The FEA’s monthly China Bulletin monitors forest products trade data. The bulletin issued on Friday identified some key trends:

  • Radiata pine log inventory volumes sourced from New Zealand and South America amounted to 2.62 million cubic meters. This figure represents an 8% decline from the previous month, making up 61% of the total log inventories.
  • Log volumes of North American Douglas-fir and hemlock stood at 647,000 cubic meters. This figure represents an 8% increase from the previous month and accounts for 15% of the total log inventories, up from 13% in late March.
  • European spruce log volumes stood at 886,000 cubic meters, a decrease of 12% from the previous month, making up 21% of the overall log stocks.
  • Softwood log inventories from other countries (including Japanese sugi and European red pine logs) amounted to 157,000 cubic meters, a decrease of 25%.

In the first three weeks of April, average daily sales at ocean ports were estimated to be 70,000 cubic meters. This is higher than the 49,075 cubic meters in the lockdown impacted April 2022 but lower than the 110,875 cubic meters in April 2021.

The continuous downward trend of log wholesale market prices was also highlighted, with a 40–60% drop in pricing observed at Taicang and Lanshan, compared to values from late March.

With high stock levels of older European spruce logs still posing the largest risk factor that could trigger a further price decline, FEA concludes that traders and distributors may need to lower prices.

FEA predicts a decline in the arrival of new spruce logs post-May, given that the orders confirmed during December and January have now been completely dispatched. This development might result in a sizeable reduction in the stockpile of spruce logs.
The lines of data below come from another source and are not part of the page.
(* ===== verification/Lifecycle.v ===== *)
(** * The life of one request as a transition system

    [makeHttpRequest] (processing.cpp, lines 142-170) at the program's own
    transport, cut at the system calls: connecting, each [send] of the
    loop of [sendHttpRequest] (lines 66-81), each [recv] of the loop of
    [receiveHttpResponse] (lines 83-94), the [close], and the value it
    returns.  A configuration is the point reached ([phase]) with the
    operating-system state; [step] is the transition relation, one rule
    per branch of the code; [createConnection] is one step (its own
    system calls are not separated).  The theorems show that every
    reachable configuration holds exactly the client's socket open between
    the connection and the [close]; that a request of 2^31 to 2^32 - 1
    bytes makes the first [send] read past the end of the string; and that
    a request of a positive multiple of 2^32 bytes, for which
    [int bytesleft] is 0, runs for ever.  Lemmas show that the functional
    model of [Client] is a run of the machine. *)

From S2P Require Import Prelude StdString IStream Message Parse Request Net Client.

(** Where the request stands: the local variables live at that point. *)
Inductive phase :=
  | Connecting
  | Sending (sockfd : Z) (total bytesleft : Z)
  | Receiving (sockfd : Z) (response : str)
  | Closing (sockfd : Z) (result : option HttpResponse)
  | Done (result : option HttpResponse).

Definition config : Type := phase * OS.

(** The socket a phase holds, if any. *)
Definition phase_socket (p : phase) : option Z :=
  match p with
  | Sending fd _ _ | Receiving fd _ | Closing fd _ => Some fd
  | Connecting | Done _ => None
  end.

(** A network for the examples: [example.com] resolves to one address
    that connects, the kernel takes the request in pieces of 16 bytes, and
    the server answers "HTTP/1.1 200 OK\r\n\r\nhello" in two pieces. *)
Definition example_os : OS :=
  mkOS ∅ 3 0 (λ _ _, Some [mkAddr true true]) [16; 16]%Z []
       [Some ‹"HTTP/1.1 200 OK"›; Some (CRLFCRLF ++ ‹"hello"›)].

(** A host name of 2^32 - 92 bytes: [GET /] to it is a request of
    exactly 2^32 bytes. *)
Definition wrap_host : str := repeat "a"%char (Z.to_nat (2 ^ 32 - 92)).

(** A host name of 2^31 - 92 bytes: [GET /] to it is a request of
    exactly 2^31 bytes, one more than [INT_MAX]. *)
Definition overread_host : str := repeat "a"%char (Z.to_nat (2 ^ 31 - 92)).

Section lifecycle.
Variables (hostname path : str) (port : Z) (method : str).

Local Notation request := (formatHttpRequest hostname path method).

Inductive step : config → config → Prop :=
  (** [if (sockfd == -1) return createErrorResponse(..)] *)
  | step_connect_fail os os' :
      createConnection hostname port os = ((-1)%Z, os') →
      step (Connecting, os)
           (Done (Some (fail_response (‹"Failed to establish connection to "› ++ hostname))), os')
  (** [int total = 0; int bytesleft = request.length();] *)
  | step_connect os sockfd os' :
      createConnection hostname port os = (sockfd, os') → sockfd ≠ (-1)%Z →
      step (Connecting, os) (Sending sockfd 0 (to_int (Z.of_nat (length request))), os')
  (** [n = send(..); total += n; bytesleft -= n;] *)
  | step_send sockfd total bytesleft os n os' :
      (size_t_of_int total <? N.of_nat (length request))%N = true →
      sys_send sockfd (drop (Z.to_nat total) request) (size_t_of_int bytesleft) os = (n, os') →
      n ≠ (-1)%Z →
      step (Sending sockfd total bytesleft, os) (Sending sockfd (total + n) (bytesleft - n), os')
  (** [if (n == -1) return false;], then [close(sockfd)] and the error. *)
  | step_send_error sockfd total bytesleft os os' :
      (size_t_of_int total <? N.of_nat (length request))%N = true →
      sys_send sockfd (drop (Z.to_nat total) request) (size_t_of_int bytesleft) os = ((-1)%Z, os') →
      step (Sending sockfd total bytesleft, os)
           (Closing sockfd (Some (fail_response ‹"Failed to send HTTP request"›)), os')
  (** The loop condition fails: [return true;]. *)
  | step_sent sockfd total bytesleft os :
      (size_t_of_int total <? N.of_nat (length request))%N = false →
      step (Sending sockfd total bytesleft, os) (Receiving sockfd [], os)
  (** [response += buffer;] *)
  | step_recv sockfd response os bytesReceived buffer os' :
      sys_recv sockfd 4095 os = ((bytesReceived, buffer), os') → (0 < bytesReceived)%Z →
      step (Receiving sockfd response, os) (Receiving sockfd (response ++ c_str buffer), os')
  (** The loop ends; [parseHttpResponse] is pure, so it is taken here. *)
  | step_recv_end sockfd response os bytesReceived buffer os' :
      sys_recv sockfd 4095 os = ((bytesReceived, buffer), os') → (bytesReceived <= 0)%Z →
      step (Receiving sockfd response, os) (Closing sockfd (parseHttpResponse response), os')
  (** [close(sockfd); return ..;] *)
  | step_close sockfd result os rc os' :
      sys_close sockfd os = (rc, os') →
      step (Closing sockfd result, os) (Done result, os').

(** The descriptors open at a configuration reached from [os0]: the
    initial ones, and the phase's socket. *)
Definition lifecycle_inv (os0 : OS) (c : config) : Prop :=
  let '(p, os) := c in
  os_wf os ∧ os_addrinfo os = os_addrinfo os0 ∧
  match phase_socket p with
  | Some fd => (0 <= fd)%Z ∧ fd ∉ os_fds os0 ∧ os_fds os = {[fd]} ∪ os_fds os0
  | None => os_fds os = os_fds os0
  end.

(** The arithmetic of the send loop: [total] bytes sent out of the
    request, [bytesleft] the rest. *)
Definition sending_inv (c : config) : Prop :=
  match c.1 with
  | Sending _ total bytesleft =>
      (0 <= total <= Z.of_nat (length request))%Z ∧ bytesleft = (Z.of_nat (length request) - total)%Z
  | _ => True
  end.

(** An upper bound on the steps left: the scripted [send] results, the
    bytes still to send, the [recv] budget. *)
Definition lifecycle_measure (c : config) : nat :=
  let '(p, os) := c in
  match p with
  | Connecting => length (os_send os) + length request + recv_budget (os_recv os) + 4
  | Sending _ total _ =>
      length (os_send os) + Z.to_nat (Z.of_nat (length request) - total) + recv_budget (os_recv os) + 3
  | Receiving _ _ => recv_budget (os_recv os) + 2
  | Closing _ _ => 1
  | Done _ => 0
  end.

(** The send loop asked for no byte at a time by a peer whose [send]
    results are all non-negative (it never reports an error). *)
Definition zero_window (fd total bytesleft : Z) (c : config) : Prop :=
  ∃ os, c = (Sending fd total bytesleft, os) ∧ fd ∈ os_fds os ∧ Forall (Z.le 0) (os_send os).

(** ** The system calls one step makes *)

Lemma sys_send_cases (fd : Z) (buf : str) (count : N) (os : OS) (n : Z) (os' : OS) :
  sys_send fd buf count os = (n, os') →
  os_recv os' = os_recv os ∧
  (n = (-1)%Z ∨
   (0 <= n)%Z ∧ (Z.to_nat n <= Nat.min (N.to_nat count) (length buf))%nat ∧
   (length (os_send os') < length (os_send os) ∨
    os_send os = [] ∧ os_send os' = [] ∧ Z.to_nat n = Nat.min (N.to_nat count) (length buf)))%nat.
Proof.
  unfold sys_send. case_decide; [|intros [= <- <-]; by split; [|left]].
  destruct (os_send os) as [|m ns]; simpl.
  - intros [= <- <-]; simpl. split; [done|right]. rewrite Nat2Z.id.
    split; [lia|split; [lia|by right]].
  - case_if; intros [= <- <-]; simpl; (split; [done|]); [by left|right]. rewrite Nat2Z.id.
    split; [lia|split; [lia|left; simpl; lia]].
Qed.

Lemma sys_recv_progress (fd : Z) (cap : nat) (os : OS) (n : Z) (buf : str) (os' : OS) :
  sys_recv fd cap os = ((n, buf), os') → (0 < n)%Z → (0 < cap)%nat →
  os_send os' = os_send os ∧ (recv_budget (os_recv os') < recv_budget (os_recv os))%nat.
Proof.
  unfold sys_recv. case_decide; [|intros [= <- _ _]; lia].
  destruct (os_recv os) as [|[d|] rs] eqn:Hr; [intros [= <- _ _]; lia| |intros [= <- _ _]; lia].
  destruct (take cap d) as [|c t] eqn:Ht; [intros [= <- _ _]; lia|].
  intros [= _ _ <-] _ Hcap; simpl. split; [done|].
  apply recv_budget_split; [|done]. intros ->. by rewrite take_nil in Ht.
Qed.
Worrying data emerging about the Chinese economy

Cashflow constraints remain a significant issue for log buyers and construction companies in China.

PF Olsen reports that the construction sector experienced its longest average payment delay, averaging 96 days.

A notable drop in factory activity, reflected in April’s China Caixin Purchasing Managers’ Index (PMI) dipping to 49.5, adds to market uncertainty. The PMI is a trusted tool used internationally to monitor macroeconomic trends. A PMI below 50 indicates a contraction in the manufacturing economy, heightening fears of a global slowdown and underperformance in the property market compared to prior forecasts.

View China’s latest PMI index here.

Last week, Wood Central reported on China’s worrying Consumer Price Index (CPI) and Producer Price Index (PPI) – which tracks the prices that factories charge wholesalers.

Source: The South China Morning Post, “China’s consumer inflation slowdown, factory-gate price deflation enhances ‘great need’ for policy support,” published 11th of May 2023

“Producer price deflation deepened last month to a 35-month low, and consumer price inflation dropped to its smallest point in more than two years. Although reopening pushed up services inflation, this was more than offset by lower food and energy inflation, driven largely by base effects,” said Capital Economics.

Source: The South China Morning Post, “China’s consumer inflation slowdown, factory-gate price deflation enhances ‘great need’ for policy support,” published 11th of May 2023

Despite the 2020 ban on Australian logs and timber imports being revoked, Chinese log buyers are not forecasting a significant increase in supply from Australia, especially in light of the prevailing price levels.

New Zealand Domestic Market

PF Olsen also reported a slowdown in New Zealand’s domestic log market, leading many mills to scale back orders.

Even though prices held steady over the second quarter, New Zealand has an excess supply of local structural timber products. The lockdown measures during the Covid-19 pandemic sparked a surge in DIY projects, such as home renovations and deck-building, reducing the available household discretionary spending.

With rising interest rates and new laws making it more difficult to acquire residential investment properties, New Zealand is in the middle of a market correction. While there are ongoing projects related to logistical warehousing, these require less timber than residential projects.